Cap. XI
Lino fu tenuto sotto osservazione. Ma non fu cacciato nel moderno e pulito day ospital, fu invece sbattuto nel reparto psichiatrico. Una volta entrato dentro si accorse che uscire era impossibile. Due infermieri in sovrappeso stazionavano davanti alla porta chiusa con un grosso catenaccio. Lì per lì pensò che doveva trattarsi d’uno scherzo, ma accortosi con che tipi avrebbe avuto a che fare poco mancò che perdesse i sensi.
Non era certo l’aiuto che si era aspettato di ricevere quando il giovane dottore gli aveva promesso di volerlo “tenere al sicuro per un po’ garantendogli un letto e pasti caldi”. Se non era un manicomio poco ci mancava. Il reparto psichiatrico era un lungo budello stretto e soffocato. Uomini distrutti si cavavano gli occhi e si strappavano la lingua a mani nude fumando come can malfussi. Gli bastò una manciata di minuti per cominciare a tossire.

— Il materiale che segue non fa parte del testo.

(** the pool [m], with control block [mp], has the free list [free] and the
    allocated blocks [used] (by their headers) *)
Record mp_rep (mp : Z) (m : rt_mempool) (r : mem) (free used : list Z) : Prop := {
  pr_start : 0 < start_address m;
  pr_size : 0 <= block_size m;
  pr_total : 0 <= block_total_count m < 4294967296;
  pr_blocks : free ++ used ≡ₚ mp_blocks m;
  pr_count : block_free_count m = Z.of_nat (length free);
  pr_free : chain r (block_list m) free;
  pr_used : forall x, x ∈ used -> word_at r x = mp;
  pr_pool : mapped r (start_address m) (block_total_count m * (block_size m + BLOCK_HEADER));
}.
Definition mp_holds (s : kstate) (mp : Z) (free used : list Z) : Prop :=
  exists m, mempools s !! mp = Some m /\ mp_rep mp m (ram (kheap s)) free used.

Era vietato aprire le finestre e tutti fumavano un pacchetto almeno nel giro di poche ore. Il fumo stagnava nell’aria, e alla fine si attaccava alle pareti che bianche non erano: di un brutto grigio colloso i muri di quel budello puzzavano di tumori andati in putrefazione già da una lunga pezza.

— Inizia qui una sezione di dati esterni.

(* ===== verification/Idle.v ===== *)
(** The idle thread, rt-thread/kernel/src/idle.c, the tick hook it runs in
    this BSP (bsp/mycpu/board.c), and the start of the system
    (rtthread_startup of components.c). *)
From S2P Require Import Prelude KService Mem CpuPort Kernel Sched Object Timer Thread.

(** * Idle hooks: idle_hook_list is a table of RT_IDLE_HOOK_LIST_SIZE = 4
    function pointers *)
Definition RT_IDLE_HOOK_LIST_SIZE : nat := 4.
Definition RT_ENOSYS : Z := 6.
Definition idle_hook_list0 : list Z := replicate RT_IDLE_HOOK_LIST_SIZE RT_NULL.

(** the two search loops: replace the first [old] by [new] *)
Fixpoint hook_replace (old new : Z) (l : list Z) : option (list Z) :=
  match l with
  | [] => None
  | h :: l => if h =? old then Some (new :: l) else cons h <$> hook_replace old new l
  end.
Definition rt_thread_idle_sethook (hook : Z) : M (list Z) Z := fun idle_hook_list =>
  match hook_replace RT_NULL hook idle_hook_list with
  | Some l => Ok (RT_EOK, l)
  | None => Ok (- RT_EFULL, idle_hook_list)
  end.
Definition rt_thread_idle_delhook (hook : Z) : M (list Z) Z := fun idle_hook_list =>
  match hook_replace hook RT_NULL idle_hook_list with
  | Some l => Ok (RT_EOK, l)
  | None => Ok (- RT_ENOSYS, idle_hook_list)
  end.

(** * The idle thread *)
Definition _has_defunct_thread (s : kstate) : bool := negb (bool_decide (queue s QDefunct = [])).

(** One iteration per defunct thread, and the last test *)
Fixpoint idle_loop (fuel : nat) : K unit :=
  match fuel with
  | O => raise OutOfFuel
  | S fuel =>
      let* s := get in
      if negb (_has_defunct_thread s) then ret tt
      else
        let* thread := the (head (queue s QDefunct)) in
        tlist_remove thread;;
        (let* th := get_thread thread in on_heap (rt_free (stack_addr th)));;
        rt_object_delete thread;;
        idle_loop fuel
  end.
Definition rt_thread_idle_excute : K unit :=
  RT_DEBUG_NOT_IN_INTERRUPT;;
  let* s := get in idle_loop (S (length (queue s QDefunct))).

Section boot.
Context {UC : UserCode}.

Definition IDLE_THREAD_STACK_SIZE : Z := 512.
Definition rt_thread_idle_init : K unit :=
  (let* _r := rt_thread_init addr_idle [116; 105; 100; 108; 101] addr_rt_thread_idle_entry
     RT_NULL addr_rt_thread_stack IDLE_THREAD_STACK_SIZE (RT_THREAD_PRIORITY_MAX - 1) 32 in
   ret tt);;
  let* _r := rt_thread_startup addr_idle in ret tt.
Definition rt_thread_idle_gethandler : Z := addr_idle.

(** board.c: the idle hook that makes up for the ticks since [last_ms];
    the value of the millisecond counter is [now] *)
Fixpoint tick_loop (n : nat) (fuel : nat) : K unit :=
  match n with
  | O => ret tt
  | S n => rt_tick_increase fuel;; tick_loop n fuel
  end.
Definition tick_hook (now last_ms : Z) (fuel : nat) : K Z :=
  let delta := u32 (now - last_ms) in
  if truthy delta then
    let delta := if 64 <? delta then 64 else delta in
    tick_loop (Z.to_nat delta) fuel;; ret now
  else ret last_ms.

(** components.c *)
Definition RT_MAIN_THREAD_STACK_SIZE : Z := 2048.
Definition RT_MAIN_THREAD_PRIORITY : Z := RT_THREAD_PRIORITY_MAX / 3.
Definition rt_application_init : K unit :=
  let* tid := rt_thread_create [109; 97; 105; 110] addr_main_thread_entry RT_NULL
    RT_MAIN_THREAD_STACK_SIZE RT_MAIN_THREAD_PRIORITY 20 in
  rt_assert (negb (tid =? RT_NULL));;
  let* _r := rt_thread_startup tid in ret tt.

(** The board initialisation sets up the heap between [bss_end] and
    [stack_top]; its device accesses and the version banner are not modelled. *)
Definition rtthread_startup (bss_end stack_top : Z) : K unit :=
  on_heap (rt_system_heap_init bss_end stack_top);;
  rt_system_timer_init;;
  rt_system_scheduler_init;;
  rt_application_init;;
  rt_thread_idle_init;;
  rt_system_scheduler_start.
End boot.

(** * Preservation of the scheduler invariant *)
Lemma idle_loop_pres fuel : preserves sched_ok (idle_loop fuel).
Proof.
  induction fuel as [|fuel IH]; intros s a s' Hok Hm; [done|]. cbn [idle_loop] in Hm.
  apply bind_ok in Hm as (? & ? & Hstep & Hm). injection Hstep as <- <-.
  destruct (negb _); [by minv Hm|].
  apply bind_ok in Hm as (t & ? & Hstep & Hm). minv Hstep.
  apply head_elem_of in Hthe. destruct (si_stat _ _ _ Hok _ _ Hthe) as (th & Ht & Hst).
  apply bind_ok in Hm as (? & ? & Hstep & Hm). injection Hstep as _ <-.
  match type of Hm with ?m _ = _ => assert (Hk : preserves sched_ok m) by pres end.
  eapply Hk; [|exact Hm]. eapply tlist_remove_ok; [done..|]. by rewrite Hst.
Qed.
Lemma rt_thread_idle_excute_pres : preserves sched_ok rt_thread_idle_excute.
Proof. pose proof idle_loop_pres. unfold rt_thread_idle_excute. pres. Qed.

Section boot_pres.
Context `{UCO : UserCodeOk}.
Lemma tick_loop_pres n fuel : preserves sched_ok (tick_loop n fuel).
Proof using UCO. induction n; cbn; pres. Qed.
Lemma tick_hook_pres now last_ms fuel : preserves sched_ok (tick_hook now last_ms fuel).
Proof using UCO. pose proof tick_loop_pres. unfold tick_hook. pres. Qed.
End boot_pres.
#[export] Hint Resolve rt_thread_idle_excute_pres tick_hook_pres : pres.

Ma peggio d’ogn’altra cosa era l’umanità che in quel tumore sguazzava. Imbottiti di sedativi c’erano sia uomini che donne, vestiti allo stesso modo, perlopiù scalzi e con bocche di denti marci. Erano fuori di testa, era fuor di dubbio. Ma Lino non era matto. Non lo era mai stato. Lino si costringeva a ripetere come un mantra che lui era sano di testa e che Lei nel suo sermone non poteva avergli mentito.
La situazione era precipitata quando Lino aveva confessato al giovane dottore di “loro”. Lui si era fidato. Ingenuo ch’era stato! Gli aveva mostrato il suo tesoro, l’unica copia che aveva del sermone, convinto che così l’avrebbe convinto che “loro” esistono e che ce l’hanno a morte con gli occidentali e che sono venuti in Europa armati dei grembi delle loro donne per conquistare ogni fazzoletto di terra cristiano. Il dottore gli aveva accordato un po’ di finto interesse rassicurandolo che conosceva quel libro, e morta lì. Da quel momento in poi la sua affabilità si era fatta fredda.

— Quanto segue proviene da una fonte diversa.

(** cut the end off a block as a free block *)
Definition head_of (size : Z) (b : mblk) : mblk := {| mb_addr := mb_addr b; mb_size := size; mb_used := mb_used b |}.
Definition rest_of (size : Z) (b : mblk) : mblk :=
  {| mb_addr := mb_addr b + 32 + size; mb_size := mb_size b - size - 32; mb_used := false |}.
Definition with_block (a n q : Z) (its : gmap Z rt_memheap_item) : gmap Z rt_memheap_item :=
  alter (with_item_next n) a (alter (with_item_prev n) q
    (<[n := with_item_next q (with_item_prev a (fresh_item RT_MEMHEAP_MAGIC heap))]> its)).
Lemma seg_split its prev p pre b suf fin size :
  0 < size -> size + 32 < mb_size b ->
  seg its heap start prev p (pre ++ b :: suf) fin ->
  seg (with_block (mb_addr b) (mb_addr b + 32 + size) (mb_end b) its) heap start prev p
    (pre ++ head_of size b :: rest_of size b :: suf) fin.
Proof.
  intros Hsz Hlt (prev0 & Hp & Hs & (it & Hit & [I1 I2 I3 I4]) & H)%seg_at. apply seg_at.
  assert (Hend : mb_end (rest_of size b) = mb_end b) by (unfold mb_end; cbn; lia).
  exists prev0. cbn [mb_addr head_of mb_size mb_used]. unfold with_block. split_and!.
  - apply part_alter; [lia|]. apply part_alter; [unfold mb_end; lia|].
    eapply part_frame; [exact Hp|]. intros x it' Hx Hit'. exists it'. by rewrite lookup_insert_ne by lia.
  - done.
  - rewrite lookup_alter_eq, lookup_alter_ne, lookup_insert_ne, Hit by (unfold mb_end; lia).
    by eexists.
  - split; [done|]. split; [cbn; lia|]. change (mb_end (head_of size b)) with (mb_addr b + 32 + size).
    change (mb_addr (rest_of size b)) with (mb_addr b + 32 + size). split.
    + rewrite !lookup_alter_ne, lookup_insert_eq by (unfold mb_end; lia). eexists. split; [done|].
      rewrite Hend. by split.
    + rewrite Hend. apply seg_alter; [unfold mb_end; lia|]. eapply seg_set_prev, mseg_frame; [exact H|].
      intros x it' Hx Hit'. exists it'. unfold mb_end in Hx. by rewrite lookup_insert_ne by lia.
Qed.

(** join a block with the one behind it *)
Definition join (b c : mblk) : mblk :=
  {| mb_addr := mb_addr b; mb_size := mb_size b + 32 + mb_size c; mb_used := mb_used b |}.
Definition without_block (a q : Z) (its : gmap Z rt_memheap_item) : gmap Z rt_memheap_item :=
  alter (with_item_next q) a (alter (with_item_prev a) q its).
Lemma seg_join its prev p pre b c suf fin :
  seg its heap start prev p (pre ++ b :: c :: suf) fin ->
  seg (without_block (mb_addr b) (mb_end c) its) heap start prev p (pre ++ join b c :: suf) fin.
Proof.
  intros (prev0 & Hp & Hs & (it & Hit & [I1 I2 I3 I4]) & (Ec & Hc & _ & H))%seg_at. apply seg_at.
  assert (Hend : mb_end (join b c) = mb_end c) by (unfold mb_end in *; cbn; lia).
  exists prev0. cbn [mb_addr join mb_size mb_used]. unfold without_block. split_and!.
  - apply part_alter; [lia|]. apply part_alter; [unfold mb_end in *; lia|done].
  - lia.
  - rewrite lookup_alter_eq, lookup_alter_ne, Hit by (unfold mb_end in *; lia). eexists. split; [done|].
    rewrite Hend. by split.
  - rewrite Hend. apply seg_alter; [unfold mb_end in *; lia|]. eapply seg_set_prev. exact H.
Qed.
End seg.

Infine la promessa a cui lui aveva creduto.
Fece presto la sera a calare.
Lino se ne stava accucciato in un angolo a tossire non dimenticandosi di piagnucolare.
Le urla dei matti, il fumo, le sbarre alle finestre l’avevano convinto che era peggio che stare in carcere e che se mai sarebbe uscito da quell’inferno sarebbe stato in orizzontale. Già si vedeva cadavere lungo disteso sù una barella coperta in malo modo da un lenzuolo.
Cercò conforto nel sermone. Non gliel’avevano tolto anche se non riusciva a capire perché.
Con riverenza se lo strinse al petto, lasciando che il pianto diventasse pure il Niagara.
Vedendolo così fragile i pazzi, più curiosi che pericolosi, lo circondarono.
Lino continuava a piangere come una donnetta, senza ritegno.
Si accorse d’essere osservato dopo un minuto buono che i pazzi avevano formato un anello intorno a lui accucciato a terra.
Urlò.
E urlò a lungo.
L’unica risposta che ottenne fu la flebile eco del suo terrore.